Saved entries
◇ ◇ ◇ ◇

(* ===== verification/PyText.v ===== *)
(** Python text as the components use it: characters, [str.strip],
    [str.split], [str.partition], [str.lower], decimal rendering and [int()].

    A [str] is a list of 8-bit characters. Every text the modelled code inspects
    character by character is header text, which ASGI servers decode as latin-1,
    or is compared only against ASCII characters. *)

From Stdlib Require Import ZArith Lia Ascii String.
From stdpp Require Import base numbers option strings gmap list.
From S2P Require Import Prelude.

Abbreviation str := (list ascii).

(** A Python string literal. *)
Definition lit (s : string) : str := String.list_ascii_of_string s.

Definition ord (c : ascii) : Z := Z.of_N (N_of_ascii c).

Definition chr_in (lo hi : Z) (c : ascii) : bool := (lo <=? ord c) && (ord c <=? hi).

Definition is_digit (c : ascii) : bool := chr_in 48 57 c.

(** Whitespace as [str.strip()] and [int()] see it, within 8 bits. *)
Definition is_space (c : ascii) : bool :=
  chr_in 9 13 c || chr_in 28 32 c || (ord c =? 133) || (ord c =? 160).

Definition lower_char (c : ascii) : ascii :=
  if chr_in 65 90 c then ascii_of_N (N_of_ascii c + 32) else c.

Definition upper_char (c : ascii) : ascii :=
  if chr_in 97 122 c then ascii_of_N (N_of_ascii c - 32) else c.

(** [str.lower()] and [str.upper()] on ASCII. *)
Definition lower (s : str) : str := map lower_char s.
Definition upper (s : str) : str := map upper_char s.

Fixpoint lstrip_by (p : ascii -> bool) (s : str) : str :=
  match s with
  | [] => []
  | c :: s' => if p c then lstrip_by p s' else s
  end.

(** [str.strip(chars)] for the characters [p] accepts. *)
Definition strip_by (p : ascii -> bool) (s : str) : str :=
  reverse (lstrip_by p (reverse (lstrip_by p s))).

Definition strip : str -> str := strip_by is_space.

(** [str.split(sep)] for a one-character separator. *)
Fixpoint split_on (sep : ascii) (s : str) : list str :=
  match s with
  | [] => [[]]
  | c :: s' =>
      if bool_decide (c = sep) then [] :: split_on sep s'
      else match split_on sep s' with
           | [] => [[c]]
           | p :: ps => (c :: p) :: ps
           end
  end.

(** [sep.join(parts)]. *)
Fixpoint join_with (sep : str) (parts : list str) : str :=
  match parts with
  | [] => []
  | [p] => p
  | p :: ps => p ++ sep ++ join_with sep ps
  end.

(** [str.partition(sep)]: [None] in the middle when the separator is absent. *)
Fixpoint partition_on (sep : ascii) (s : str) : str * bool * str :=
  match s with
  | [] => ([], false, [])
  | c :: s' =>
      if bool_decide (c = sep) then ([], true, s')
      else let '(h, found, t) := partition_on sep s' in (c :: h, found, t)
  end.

◇ ◇ ◇ ◇

TASK OBJECTIVE: Only the span from the line with "p s' else s" through the final line of the records goes in the output, each line unchanged.

RESPONSE TO THE EXERCISE:
  | c :: s' => if p c then lstrip_by p s' else s
  end.

(** [str.strip(chars)] for the characters [p] accepts. *)
Definition strip_by (p : ascii -> bool) (s : str) : str :=
  reverse (lstrip_by p (reverse (lstrip_by p s))).

Definition strip : str -> str := strip_by is_space.

(** [str.split(sep)] for a one-character separator. *)
Fixpoint split_on (sep : ascii) (s : str) : list str :=
  match s with
  | [] => [[]]
  | c :: s' =>
      if bool_decide (c = sep) then [] :: split_on sep s'
      else match split_on sep s' with
           | [] => [[c]]
           | p :: ps => (c :: p) :: ps
           end
  end.

(** [sep.join(parts)]. *)
Fixpoint join_with (sep : str) (parts : list str) : str :=
  match parts with
  | [] => []
  | [p] => p
  | p :: ps => p ++ sep ++ join_with sep ps
  end.

(** [str.partition(sep)]: [None] in the middle when the separator is absent. *)
Fixpoint partition_on (sep : ascii) (s : str) : str * bool * str :=
  match s with
  | [] => ([], false, [])
  | c :: s' =>
      if bool_decide (c = sep) then ([], true, s')
      else let '(h, found, t) := partition_on sep s' in (c :: h, found, t)
  end.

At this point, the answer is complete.